5: Method as recited in claims 1, 2, 3 or 4, further including steps of:

starting and stopping parallel programs;

specifying parallel breakpoints in pathways in an Rtas-network to temporarily suspend parallel computations in cells whose ports are connected to said pathways and examine data in virtual memories of said pathways, in order to dynamically debug said Rtas;

dynamically testing new versions of cells in an Rtas-network, in parallel with old versions, in the same Rtas-network context in which the old versions operate, and after satisfactorily completing the test, replacing the old versions with the new versions, without interfering with ongoing thus enabling dynamic evolution of said Rtas;

encapsulating any well-defined network, consisting of cells with attached ports connected to pathways with agents and virtual memories, in to a software component, which can be plugged into a larger network contain matching port interfaces, in a manner similar to the way a hardware module may be plugged into a larger hardware system using matching plug-in connections;

building a library of such components, said components being downloaded from said library and used to build new Rtas applications; and

dynamically displaying parallel outputs while an Rtas is running, without interfering with ongoing operations.
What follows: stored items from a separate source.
(* ===== verification/Substr.v ===== *)
(** * Substrings: src/include/string_functions.hh, [substr] and its parts

    Every function takes a column and appends one row per row to another.
    Positions are [int]s that meet [size_t]s in comparisons, where a negative
    one becomes huge ([u64]); a sum of two [int]s that overflows is an error.
    The vector width of the ASCII check is 32. *)

From S2P Require Import Prelude.
From S2P Require Import Simd.
From S2P Require Import Utf8.
From S2P Require Import BinaryColumn.

(** the sum of two [int]s *)
Definition add_int (a b : Z) : res Z := checked 32 (a + b).

(** ** ASCII rows *)

(** the range of a row of [size] bytes that is taken; [None] for none *)
Definition ascii_range (negative_offset : bool) (offset len size : Z) : res (option (Z * Z)) :=
  let from_pos := if negative_offset then i32 (offset + size) else offset in
  if (if negative_offset then from_pos <? 0 else size <? u64 from_pos) then Ok None
  else
    to_pos ← add_int from_pos len;
    let to_pos := if (to_pos <? from_pos) || (size <? u64 to_pos) then i32 size else to_pos in
    Ok (Some (from_pos, to_pos)).

Definition ascii_substr (negative_offset : bool) (src dst : BinaryColumn) (offset len : Z) : res BinaryColumn :=
  for_rows (Z.to_nat (bc_size src)) 0 (fun i dst =>
    s ← get_slice src i;
    let size := Z.of_nat (length s) in
    if size =? 0 then bc_append dst []
    else
      r ← ascii_range negative_offset offset len size;
      match r with
      | None => bc_append dst []
      | Some (from_pos, to_pos) => bc_append_range dst s from_pos to_pos
      end) dst.

(** the versions that write into a string of bytes and a vector of offsets;
    they differ in how these are passed *)
Definition ascii_substr_by_ref (negative_offset : bool) (src : BinaryColumn) (bytes : list Z) (offsets : list Z) (off len : Z) :
    res (list Z * list Z) :=
  for_rows (Z.to_nat (bc_size src)) 0 (fun i '(bytes, offsets) =>
    s ← get_slice src i;
    let size := Z.of_nat (length s) in
    bytes ←
      (if size =? 0 then Ok bytes
       else
         r ← ascii_range negative_offset off len size;
         match r with
         | None => Ok bytes
         | Some (from_pos, to_pos) =>
             if from_pos <=? to_pos then x ← loadu (Z.to_nat (to_pos - from_pos)) s from_pos; Ok (bytes ++ x) else Err EBounds
         end);
    offsets ← wr offsets (i + 1) (i32 (Z.of_nat (length bytes)));
    Ok (bytes, offsets)) (bytes, offsets).

Definition ascii_substr_by_ptr (negative_offset : bool) (src : BinaryColumn) (bytes : list Z) (offsets : list Z) (off len : Z) :
    res (list Z * list Z) :=
  for_rows (Z.to_nat (bc_size src)) 0 (fun i '(bytes, offsets) =>
    s ← get_slice src i;
    let size := Z.of_nat (length s) in
    bytes ←
      (if size =? 0 then Ok bytes
       else
         r ← ascii_range negative_offset off len size;
         match r with
         | None => Ok bytes
         | Some (from_pos, to_pos) =>
             if from_pos <=? to_pos then x ← loadu (Z.to_nat (to_pos - from_pos)) s from_pos; Ok (bytes ++ x) else Err EBounds
         end);
    offsets ← wr offsets (i + 1) (i32 (Z.of_nat (length bytes)));
    Ok (bytes, offsets)) (bytes, offsets).

(** ** UTF-8 rows *)

Definition utf8_substr_from_left (use_length lookup_table : bool) (src dst : BinaryColumn) (offset len : Z) : res BinaryColumn :=
  for_rows (Z.to_nat (bc_size src)) 0 (fun i dst =>
    s ← get_slice src i;
    let end_ := Z.of_nat (length s) in
    from_ptr ← skip_leading_utf8 lookup_table s 0 (u64 offset);
    if use_length then
      if end_ <=? from_ptr then bc_append dst []
      else
        to_ptr ← skip_leading_utf8 lookup_table s from_ptr (u64 len);
        bc_append_range dst s from_ptr to_ptr
    else bc_append_range dst s from_ptr end_) dst.

Definition SMALL_INDEX_MAX : Z := 32.

(** one row of [utf8_substr_from_right]; the small index is kept between rows *)
Definition from_right_row (use_length lookup_table : bool) (offset len : Z) (s : list Z) (dst : BinaryColumn) (small_index : list Z) :
    res (BinaryColumn * list Z) :=
  let size := Z.of_nat (length s) in
  if size <? u64 offset then dst ← bc_append dst []; Ok (dst, small_index)
  else if size <=? SMALL_INDEX_MAX then
    '(small_index_size, small_index) ← get_utf8_small_index s small_index;
    if small_index_size <? u64 offset then dst ← bc_append dst []; Ok (dst, small_index)
    else
      let from_idx := u64 (small_index_size - offset) in
      from_ptr ← rd small_index from_idx;
      to_ptr ←
        (if use_length then
           let to_idx := u64 (from_idx + len) in
           if len <? offset then rd small_index to_idx else Ok size
         else Ok size);
      dst ← bc_append_range dst s from_ptr to_ptr;
      Ok (dst, small_index)
  else
    from_ptr ← skip_trailing_utf8 s size (u64 offset);
    dst ←
      (if from_ptr <? 0 then bc_append dst []
       else if use_length then
         if size - from_ptr <? len then bc_append_range dst s from_ptr size
         else
           to_ptr ← skip_leading_utf8 lookup_table s from_ptr (u64 len);
           bc_append_range dst s from_ptr to_ptr
       else bc_append_range dst s from_ptr size);
    Ok (dst, small_index).

Definition utf8_substr_from_right (use_length lookup_table : bool) (src dst : BinaryColumn) (offset len : Z) : res BinaryColumn :=
  '(dst, _) ← for_rows (Z.to_nat (bc_size src)) 0 (fun i '(dst, small_index) =>
    s ← get_slice src i;
    from_right_row use_length lookup_table offset len s dst small_index) (dst, replicate 32 0);
  Ok dst.

(** [substr<false, ...>] *)
Definition substr_utf8 (use_length lookup_table : bool) (src dst : BinaryColumn) (offset len : Z) : res BinaryColumn :=
  if offset =? 0 then Ok dst
  else if 0 <? offset then utf8_substr_from_left use_length lookup_table src dst (offset - 1) len
  else offset ← checked 32 (- offset); utf8_substr_from_right use_length lookup_table src dst offset len.

Definition substr (check_ascii use_length lookup_table : bool) (src dst : BinaryColumn) (offset len : Z) : res BinaryColumn :=
  if offset =? 0 then Ok dst
  else if check_ascii then
    is_ascii ← validate_ascii_fast 32 (bc_bytes src);
    if (is_ascii : bool) then
      if 0 <? offset then ascii_substr false src dst (offset - 1) len
      else ascii_substr true src dst offset len
    else substr_utf8 use_length lookup_table src dst offset len
  else substr_utf8 use_length lookup_table src dst offset len.

(** ** With an index of the characters *)

(** the rows of [substr_new] and [substr_old] that are not ASCII *)
Definition index_row (negative_offset : bool) (get_index : list Z -> res (list Z)) (offset len : Z) (value : list Z) (dst : BinaryColumn) :
    res BinaryColumn :=
  let size := Z.of_nat (length value) in
  if size =? 0 then bc_append dst []
  else
    index ← get_index value;
    let n := Z.of_nat (length index) in
    let pos := if negative_offset && (offset <? 0) then i32 (offset + n) else offset in
    if (n <=? u64 pos) || (pos <? 0) then bc_append dst []
    else
      byte_pos ← rd index pos;
      pos_len ← add_int pos len;
      result_length ←
        (if u64 pos_len <? n then e ← rd index pos_len; Ok (i32 (e - byte_pos)) else Ok (i32 (size - byte_pos)));
      bc_append_range dst value byte_pos (byte_pos + result_length).

Definition substr_new (negative_offset : bool) (src dst : BinaryColumn) (offset len : Z) : res BinaryColumn :=
  is_ascii ← validate_ascii_fast 32 (bc_bytes src);
  if (is_ascii : bool) then ascii_substr true src dst offset len
  else
    let offset := if 0 <? offset then offset - 1 else offset in
    for_rows (Z.to_nat (bc_size src)) 0 (fun i dst =>
      value ← get_slice src i; index_row negative_offset get_utf8_index2 offset len value dst) dst.

Definition substr_old (negative_offset : bool) (src dst : BinaryColumn) (offset len : Z) : res BinaryColumn :=
  is_ascii ← validate_ascii_fast 32 (bc_bytes src);
  if (is_ascii : bool) then
    for_rows (Z.to_nat (bc_size src)) 0 (fun i dst =>
      value ← get_slice src i;
      let size := Z.of_nat (length value) in
      if (size =? 0) || (size <? u64 offset) then bc_append dst []
      else
        byte_pos ← add_int offset (-1);
        off_len ← add_int offset len;
        let result_length := if size <? u64 off_len then i32 (size - byte_pos) else len in
        bc_append_range dst value byte_pos (byte_pos + result_length)) dst
  else
    let offset := if 0 <? offset then offset - 1 else offset in
    for_rows (Z.to_nat (bc_size src)) 0 (fun i dst =>
      value ← get_slice src i; index_row negative_offset get_utf8_index offset len value dst) dst.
6: Method as recited in claims 1, 2, 3, 4 or 5 further including steps for

dividing Rtas design and development into three distinct stages: the first specifying cell interactions through message sending and receiving events, the second specifying and implementing pthreads used in computations for processing messages, the third integrating cell interaction specifications with pthread implementations and testing the integrated system for certification, the cell interaction specifications being the only ones that would contain programming statements specifying interactions among cells, it being true that no pthread in an Rtas would ever contain any such cell interaction programming statements, thereby guaranteeing that every pair of pthreads in an Rtas would be mutually independent of each other, cell interactions being specified at levels of abstractions chosen by system designer in an executable programming language, it being possible to execute cell interaction specifications with simulated pthread execution times before defining the pthreads in an Rtas, such simulated cell interaction executions being called design test and verification runs;

enabling system designers to use design test verification runs to modify Rtas design as necessary, to test and develop timing constraints for yet to be implemented pthreads of said Rtas, develop input/output characterizations of pthreads needed for said Rtas, and finalize the Rtas-network;

enabling system designers to define, test and verify that each pthread implementation satisfies the timing and input/output characteristics developed for said pthread, independent of all other pthreads of an Rtas;

enabling system designers to analyze an Rtas-network to find potential deadlocks and eliminate them;

enabling system builders to integrate cell interaction specifications with pthread definitions and run the integrated system for verification and certification of the fully implemented Rtas.

7: Method as recited in claims 1, 2, 3, 4, 5 or 6 further including steps for designing and implementing any distributed parallel program, whether it is an Rtas or not, employing the same methods described in claims 1 through 6.